Police say a 64 year old man has been charged with three counts of aggravated assault after a triple stabbing at a festival in Vancouver’s Chinatown. The suspect remains in custody after the attack Sunday evening that left a couple in their 60s and a woman in her 20s with severe but non life threatening injuries. A BC Supreme Court decision from January 2008 shows the same man was found not criminally responsible due to mental disorder in the stabbing death of his 16 year old daugher in Kitimat in 2006. The decision shows the judge ordered the man detained at the Forensic Psychiatric Hospital in Coquitlam, where Vancouver police say he’d been released on a day pass when the Chinatown attacks took place.

Premier David Eby says BC doesn’t have the luxury of time between emergencies that have become “near constant” with the effects of climate change. He made the comments while visiting the wildfire stricken Shuswap region, where he announced the province is launching an expert task force on emergencies. Eby says the situation is urgent as fall could bring heavy rain, raising the risk of flooding on the heels of a destructive wildfire season and prolonged drought. The premier did not provide details on the structure, mandate or timeline for the task force, other than suggesting it could include a mix of experts from different levels of government, First Nations and emergency services.

Premier David Eby says about 400 structures, mostly homes in the southern Interior, have been destroyed by wildfire this summer. Many of those homes were in the Shuswap region, where Eby visited areas affected by the Bush Creek East wildfire that continues to burn out of control. Some residents in the area had defied evacuation orders, staying behind to protect their homes, and Eby told a press conference he has empathy for that dilemma. He says the province is trying to find ways to balance the involvement of community volunteers with ensuring firefighting efforts are focused on saving homes instead of rescuing people who stay behind.
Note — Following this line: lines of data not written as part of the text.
(** * Squirrel lazy data loader: batch assembly and distributed sharding

    A shallow embedding of [data_loader.py]: the streaming reader
    ([lazy_reader]), the dynamic batch assembler ([fetch_batch]), the per-rank
    batch splitter ([DistributedBatch.__init__]), the resumable epoch loop
    ([LazyBucketIterator.__iter__]) and the batch cost functions of
    [DataLoader.__init__].

    Conventions.  Python integers are [Z]; [len(l)] is [Z.of_nat (length l)];
    Python numbers that may be fractional (batch costs) are [Q]; a line of
    text is the list of its code points; a raised exception is the [Raise]
    case of [result]; a generator is the list of the values it yields over a
    finite input. *)

From Stdlib Require Import List ZArith QArith Bool Lia.
From Stdlib Require Import Permutation Sorted.
From Stdlib Require Ascii String.
Import ListNotations.

Local Open Scope Z_scope.

Abbreviation len l := (Z.of_nat (length l)) (only parsing).

(** ** Exceptions *)

(** The exception of the arithmetic, and those the [process] of a field may
    raise: [ValueError], or any other, by its name. *)
Inductive exn : Type :=
| ZeroDivisionError
| ValueError
| Exception (name : String.string).

Inductive result (A : Type) : Type :=
| Ok (a : A)
| Raise (e : exn).

Arguments Ok {A} a.
Arguments Raise {A} e.

Definition bind {A B : Type} (r : result A) (k : A -> result B) : result B :=
  match r with
  | Ok a => k a
  | Raise e => Raise e
  end.

Notation "x <- r ;; k" := (bind r (fun x => k))
  (at level 61, r at next level, right associativity).

(** ** Python list slicing *)

Module PyList.

(** An index of a slice, brought into [0, n] the way [l[i:j]] does it: a
    negative index counts from the end, and both ends saturate. *)
Definition clamp (n i : Z) : Z :=
  if i <? 0 then Z.max (i + n) 0 else Z.min i n.

(** [l[start:stop]] *)
Definition slice {A : Type} (l : list A) (start stop : Z) : list A :=
  let lo := clamp (len l) start in
  let hi := clamp (len l) stop in
  firstn (Z.to_nat (hi - lo)) (skipn (Z.to_nat lo) l).

(** [l[:stop]] *)
Definition slice_to {A : Type} (l : list A) (stop : Z) : list A :=
  slice l 0 stop.

(** [l[start:]] *)
Definition slice_from {A : Type} (l : list A) (start : Z) : list A :=
  slice l start (len l).

(** [range(n)] *)
Definition range (n : Z) : list Z :=
  map Z.of_nat (seq 0 (Z.to_nat n)).

End PyList.

(** ** DistributedBatch: the shard of one rank *)

Module Shard.

(** [math.floor(a / b)]: true division, then floor.  On integers below 2^53
    (every list length) the float quotient rounds to the same floor as the
    exact one, which is [Z.div]; a zero divisor raises. *)
Definition floor_div (a b : Z) : result Z :=
  if b =? 0 then Raise ZeroDivisionError else Ok (a / b).

(** The two offsets [start_pos], [end_pos] of [DistributedBatch.__init__]. *)
Definition shard_bounds (big_batch_size world_size local_rank : Z)
  : result (Z * Z) :=
  mini_batch_size <- floor_div big_batch_size world_size ;;
  let additional_size := big_batch_size - mini_batch_size * world_size in
  let start_pos :=
    if additional_size >? local_rank then local_rank else additional_size in
  let start_pos := start_pos + local_rank * mini_batch_size in
  let end_pos :=
    if additional_size >? local_rank + 1 then local_rank + 1
    else additional_size in
  let end_pos := end_pos + (local_rank + 1) * mini_batch_size in
  Ok (start_pos, end_pos).

(** The examples kept by [DistributedBatch(data, ..., world_size, local_rank)]
    for [data] that is not [None]: [data[start_pos:end_pos]], the value of
    [data] when the constructor turns to the fields.  [Ok] says that the
    offsets and the slice were computed, not that the constructor returns:
    what it does with the slice is [Batch.__init__]. *)
Definition DistributedBatch {A : Type} (data : list A)
    (world_size local_rank : Z) : result (list A) :=
  bounds <- shard_bounds (len data) world_size local_rank ;;
  Ok (PyList.slice data (fst bounds) (snd bounds)).

(** [self.batch_size] of the resulting batch. *)
Definition shard_size {A : Type} (data : list A) (world_size local_rank : Z)
  : result Z :=
  shard <- DistributedBatch data world_size local_rank ;;
  Ok (len shard).

(** The cut point before the shard of rank [R]: where the shards of the
    ranks below [R] end. *)
Definition cut (B W R : Z) : Z := Z.min R (B - B / W * W) + R * (B / W).

(** The sum of a list of sizes. *)
Definition total (sizes : list Z) : Z := fold_right Z.add 0 sizes.

End Shard.

(** ** fetch_batch: the dynamic batch assembler *)

Module Assembler.

Section FetchBatch.

Context {A : Type}.

(** [batch_size_fn(new, count, sofar)] *)
Definition cost_fn : Type := A -> Z -> Q -> Q.

(** The default installed when [batch_size_fn is None]. *)
Definition default_batch_size_fn : cost_fn :=
  fun new count sofar => inject_Z count.

(** [if batch_size_fn is None: ...] *)
Definition or_default (batch_size_fn : option cost_fn) : cost_fn :=
  match batch_size_fn with
  | None => default_batch_size_fn
  | Some f => f
  end.

(** The local variables of the generator.  [reserved_minibatch] stays
    empty when [reserve] is off (the source does not create it then). *)
Record state : Type := mk_state {
  minibatch : list A;
  size_so_far : Q;
  reserved_minibatch : list A
}.

Definition initial : state := mk_state [] 0%Q [].

(** [a > b] on costs. *)
Definition Qgtb (a b : Q) : bool := negb (Qle_bool a b).

(** One turn of [for it, ex in enumerate(data)]: the batch yielded in this
    turn, if any, and the variables afterwards. *)
Definition fetch_step (batch_size : Z) (batch_size_fn : cost_fn)
    (world_size : Z) (reserve : bool) (it : Z) (ex : A) (st : state)
  : option (list A) * state :=
  if reserve && (it <? world_size) then
    (None, mk_state (minibatch st) (size_so_far st)
                    (reserved_minibatch st ++ [ex]))
  else
    let minibatch' := minibatch st ++ [ex] in
    let size_so_far' :=
      batch_size_fn ex (len minibatch') (size_so_far st) in
    let target := inject_Z (batch_size * world_size) in
    if Qeq_bool size_so_far' target && (len minibatch' >? world_size) then
      (Some minibatch', mk_state [] 0%Q (reserved_minibatch st))
    else if Qgtb size_so_far' target
            && (len minibatch' >? world_size + 1) then
      (Some (PyList.slice_to minibatch' (-1)),
       mk_state (PyList.slice_from minibatch' (-1))
                (batch_size_fn ex 1 0%Q)
                (reserved_minibatch st))
    else
      (None, mk_state minibatch' size_so_far' (reserved_minibatch st)).

(** The whole [for] loop over a finite [data], from turn [it] on: the
    batches yielded inside the loop, and the variables at its end. *)
Fixpoint fetch_loop (batch_size : Z) (batch_size_fn : cost_fn)
    (world_size : Z) (reserve : bool) (it : Z) (data : list A) (st : state)
  : list (list A) * state :=
  match data with
  | [] => ([], st)
  | ex :: data' =>
      let (y, st') :=
        fetch_step batch_size batch_size_fn world_size reserve it ex st in
      let (ys, st'') :=
        fetch_loop batch_size batch_size_fn world_size reserve
                   (it + 1) data' st' in
      (match y with Some b => b :: ys | None => ys end, st'')
  end.

(** The batch of the unconditional [yield minibatch] after the loop. *)
Definition final_batch (reserve : bool) (st : state) : list A :=
  if reserve then minibatch st ++ reserved_minibatch st else minibatch st.

(** [fetch_batch(data, batch_size, batch_size_fn, world_size, reserve)] on a
    finite [data]: every batch it yields, in order. *)
Definition fetch_batch (data : list A) (batch_size : Z)
    (batch_size_fn : option cost_fn) (world_size : Z) (reserve : bool)
  : list (list A) :=
  let batch_size_fn := or_default batch_size_fn in
  let (ys, st) :=
    fetch_loop batch_size batch_size_fn world_size reserve 0 data initial in
  ys ++ [final_batch reserve st].

(** The batches yielded before the final one. *)
Definition non_final_batches (data : list A) (batch_size : Z)
    (batch_size_fn : option cost_fn) (world_size : Z) (reserve : bool)
  : list (list A) :=
  removelast (fetch_batch data batch_size batch_size_fn world_size reserve).

(** The accumulated cost of a batch: [batch_size_fn] applied to its
    examples one after the other, from cost 0, each with its position. *)
Fixpoint accumulate (fn : cost_fn) (count : Z) (sofar : Q) (batch : list A)
  : Q :=
  match batch with
  | [] => sofar
  | ex :: batch' => accumulate fn (count + 1) (fn ex (count + 1) sofar) batch'
  end.

Definition batch_cost (fn : cost_fn) (batch : list A) : Q :=
  accumulate fn 0 0%Q batch.

(** A cost function whose accumulated cost never decreases when an example
    is appended to a batch. *)
Definition monotone (fn : cost_fn) : Prop :=
  forall (batch : list A) (ex : A),
    (batch_cost fn batch <= batch_cost fn (batch ++ [ex]))%Q.

(** What holds of the variables between two turns of the loop: the running
    cost is the accumulated cost of the batch being built, and a batch kept
    past [world_size + 1] examples is within the target. *)
Definition inv (batch_size : Z) (fn : cost_fn) (world_size : Z) (st : state)
  : Prop :=
  size_so_far st = batch_cost fn (minibatch st) /\
  (world_size + 1 < len (minibatch st) ->
   (size_so_far st <= inject_Z (batch_size * world_size))%Q).

(** What holds of a batch yielded inside the loop: it has more than
    [world_size] examples, and it is within the target unless it has
    exactly [world_size + 1] examples. *)
Definition emitted_ok (batch_size : Z) (fn : cost_fn) (world_size : Z)
    (b : list A) : Prop :=
  world_size < len b /\
  ((batch_cost fn b <= inject_Z (batch_size * world_size))%Q \/
   len b = world_size + 1).

End FetchBatch.

Arguments cost_fn A : clear implicits.
Arguments state A : clear implicits.

End Assembler.

(** ** The batch cost functions of DataLoader *)

Module Cost.

Section Cost.

Variable token : Type.

(** An example of the translation data set: its two fields. *)
Record Example : Type := mk_example {
  src : list token;
  trg : list token
}.

(** [max(a, b)]: the first of the largest arguments. *)
Definition py_max2 (a b : Q) : Q := if Qle_bool b a then a else b.

(** [max(a, b, c)] *)
Definition py_max3 (a b c : Q) : Q := py_max2 (py_max2 a b) c.
(** An update of rows that keeps their identifier and team commutes with
    the join of [fetchPerson]. *)
Lemma select_person_by_distinct_id_fmap teamId distinctId t (f : Person.t → Person.t) :
  (∀ p, Person.id (f p) = Person.id p ∧ Person.team_id (f p) = Person.team_id p) →
  select_person_by_distinct_id teamId distinctId
    (set_posthog_person (f <$> posthog_person t) t)
  = f <$> select_person_by_distinct_id teamId distinctId t.
Proof.
  intros Hf. unfold select_person_by_distinct_id. simpl.
  induction (posthog_person t) as [|p l IH]; [done|].
  rewrite fmap_cons, !bind_cons, fmap_app, <-IH. f_equal. clear IH.
  induction (posthog_persondistinctid t) as [|d ds IHd]; [done|].
  rewrite !bind_cons, fmap_app, <-IHd. f_equal.
  destruct (Hf p) as [-> ->]. by case_bool_decide.
Qed.

Lemma person_of_with_update teamId distinctId update pid t :
  person_of teamId distinctId (with_update update pid t)
  = (λ p, if bool_decide (Person.id p = pid) then PersonUpdate.apply update p else p)
      <$> person_of teamId distinctId t.
Proof.
  unfold person_of, with_update. rewrite select_person_by_distinct_id_fmap.
  - by destruct (select_person_by_distinct_id teamId distinctId t).
  - intros p. by case_bool_decide.
Qed.

Section UpdatePerson.
Context `{Collaborators}.

Lemma updatePerson_run person update w r w' :
  updatePerson person update w = (r, w') →
  match r with
  | Ok p =>
      p = PersonUpdate.apply update person
      ∧ PersonUpdate.is_empty update = false
      ∧ tables w' = with_update update (Person.id person) (tables w)
      ∧ if kafkaProducer
        then ∃ m, kafka w' = (kafka w ++ [m])%list
                  ∧ person_record (Person.uuid person) m
        else kafka w' = kafka w
  | Throw e =>
      kafka w' = kafka w
      ∧ ((e = DatabaseError syntax_error ∧ PersonUpdate.is_empty update = true
          ∧ tables w' = tables w)
         ∨ ((∃ f, e = fault_error f)
            ∧ (tables w' = tables w
               ∨ (kafkaProducer = true
                  ∧ tables w' = with_update update (Person.id person) (tables w)))))
  | OutOfFuel => False
  end.
Proof.
  unfold updatePerson, bind at 1. rewrite postgresQuery_unfold.
  destruct (faults w (tick w)) as [f|].
  { intros [= <- <-]. simpl. split; [done|]. right. split; [by exists f|]. by left. }
  unfold update_person_where_id.
  destruct (PersonUpdate.is_empty update) eqn:Hempty.
  { intros [= <- <-]. simpl. split; [done|]. by left. }
  unfold modify_tables, modify, bind, gets. simpl.
  destruct kafkaProducer; simpl; [|by intros [= <- <-]].
  match goal with |- context [queueMessage ?m ?w1] =>
    pose proof (queueMessage_run m w1) as Hq;
    destruct (queueMessage m w1) as [[[]|e|] w2]; simpl;
    destruct (Hq _ _ eq_refl) as [Ht [[Hr Hk]|[[f Hr] Hk]]]; try done
  end.
  - intros [= <- <-]. split_and!; try done. eexists. split; [exact Hk|].
    eexists. split; [done|]. unfold person_json.
    by rewrite !lookup_insert_ne, lookup_insert_eq by done.
  - injection Hr as ->. intros [= <- <-]. split; [done|]. right.
    split; [by exists f|]. by right.
Qed.
End UpdatePerson.

(** ** Marking a person as identified *)

Section Identified.
Context `{Collaborators}.
(* ================================================================== *)
(** * [calculateRelevanceScore] *)
(* ================================================================== *)

Lemma relevance_words_fold (titleLower contentLower : str)
                           (words : list str) :
  forall acc : Z,
    exists k : Z,
      (0 <= k)%Z
      /\ fold_left (relevance_word_step titleLower contentLower) words acc
         = (acc + 5 * k)%Z.
Proof.
  induction words as [| word rest IH]; intro acc; cbn [fold_left].
  - exists 0%Z. split; lia.
  - destruct (IH (relevance_word_step titleLower contentLower acc word))
      as (k & Hk & ->).
    unfold relevance_word_step.
    destruct (2 <? length word);
      [destruct (includes titleLower word);
       destruct (includes contentLower word) |];
      [exists (3 + k)%Z | exists (2 + k)%Z | exists (1 + k)%Z
       | exists k | exists k];
      split; lia.
Qed.

(** X23. The relevance score is a multiple of 5 between 0 and 100; it is
    at least 50 when the lowercased title contains the lowercased
    query, at least 25 when the content does, and at least 75 when both
    do. *)
Theorem relevance_score_range (item : Item) (query : str) :
  (0 <= calculateRelevanceScore item query <= 100)%Z
  /\ (exists k, calculateRelevanceScore item query = (5 * k)%Z)
  /\ (includes (toLowerCase (item_title item)) (toLowerCase query) = true ->
      (50 <= calculateRelevanceScore item query)%Z)
  /\ (includes (toLowerCase (item_content item)) (toLowerCase query) = true ->
      (25 <= calculateRelevanceScore item query)%Z)
  /\ (includes (toLowerCase (item_title item)) (toLowerCase query) = true ->
      includes (toLowerCase (item_content item)) (toLowerCase query) = true ->
      (75 <= calculateRelevanceScore item query)%Z).
Proof.
  unfold calculateRelevanceScore.
  set (tl := toLowerCase (item_title item)).
  set (cl := toLowerCase (item_content item)).
  set (ql := toLowerCase query).
  set (s1 := (if includes cl ql
              then (if includes tl ql then 0 + 50 else 0) + 25
              else (if includes tl ql then 0 + 50 else 0))%Z).
  destruct (relevance_words_fold tl cl (split_char space ql) s1)
    as (k & Hk & ->).
  assert (Hs1 : exists j,
             (0 <= j)%Z /\ s1 = (5 * j)%Z
             /\ (includes tl ql = true -> 10 <= j)%Z
             /\ (includes cl ql = true -> 5 <= j)%Z
             /\ (includes tl ql = true -> includes cl ql = true ->
                 15 <= j)%Z).
  { unfold s1. destruct (includes tl ql); destruct (includes cl ql);
      [exists 15%Z | exists 10%Z | exists 5%Z | exists 0%Z];
      repeat split; intros; try discriminate; lia. }
  destruct Hs1 as (j & Hj & -> & Ht & Hc & Htc).
  split; [lia |]. split.
  - destruct (Z_le_gt_dec (5 * j + 5 * k) 100) as [Hle | Hgt].
    + exists (j + k)%Z. rewrite Z.min_l by exact Hle. lia.
    + exists 20%Z. rewrite Z.min_r by lia. reflexivity.
  - split; [intro H; specialize (Ht H); lia |].
    split; [intro H; specialize (Hc H); lia |].
    intros H1 H2. specialize (Htc H1 H2). lia.
Qed.

(* ================================================================== *)
(** * The lexical score of the documentation adapter *)
(* ================================================================== *)

Lemma split_whitespace_head (s : str) :
  exists piece pieces rest,
    split_whitespace s = piece :: pieces
    /\ s = piece ++ rest
    /\ (forall c s', s = c :: s' -> is_whitespace c = true -> piece = []).
Proof.
  induction s as [| c s (piece & pieces & rest & Hsplit & Hs & Hws)].
  - exists [], [], []. repeat split.
  - cbn [split_whitespace]. destruct (is_whitespace c) eqn:Ec.
    + destruct s as [| c' s'].
      * exists [], [[]], [c]. repeat split.
      * destruct (is_whitespace c') eqn:Ec'.
        -- rewrite Hsplit.
           rewrite (Hws c' s' eq_refl Ec') in Hsplit |- *.
           exists [], pieces, (c :: c' :: s'). repeat split.
        -- exists [], (split_whitespace (c' :: s')), (c :: c' :: s').
           repeat split.
    + rewrite Hsplit. exists (c :: piece), pieces, rest.
      split; [reflexivity |]. split; [rewrite Hs at 1; reflexivity |].
      intros c0 s0 H. injection H as <- <-. rewrite Ec. discriminate.
Qed.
RCMP in the Kootenays are asking anyone with information about a high school teacher who’s been charged with sexual offences to come forward. They say a male teacher from Kootenay River Secondary School in Creston has been charged with sexual exploitation, sexual assault, criminal harassment, extortion, telecommunications to lure a child and possessing child pornography. The offences allegedly took place between last October and June, and because some of the communications may have taken place on social media, police say it’s possible others are aware of the offences but haven’t yet come forward. The man has been released with numerous conditions, including a ban on contact with the alleged victims and on visiting school grounds.

The BC government says a stretch of Highway 97 north of Summerland has reopened to single-lane-alternating traffic after a rockslide two weeks ago. A statement from the Ministry of Transportation says contractors have built a large lock-block wall to protect the route from any additional falling rock. It says crews are still working to building a 150-metre-long berm, but work so far has allowed the reopening of the lane that’s farthest from the slope. The province cautions that it may need to close the route again with limited notice and that’s more likely if the area sees heavy rain.

A Coquitlam man has filed a lawsuit following an incident in June 2022, when he says two RCMP officers allegedly entered his home unlawfully to serve him with a traffic violation ticket. Kirk Forbes says he was walking out of the bathroom after taking a shower when he came face to face with a dark figure in the hallway. He says he was about to tackle the person, when he noticed the police uniform. Forbes says the officers told him they were serving him with a traffic ticket from 2021, but the father of two says he was never pulled over, and the lawsuit accuses the two Mounties of entering his home unlawfully.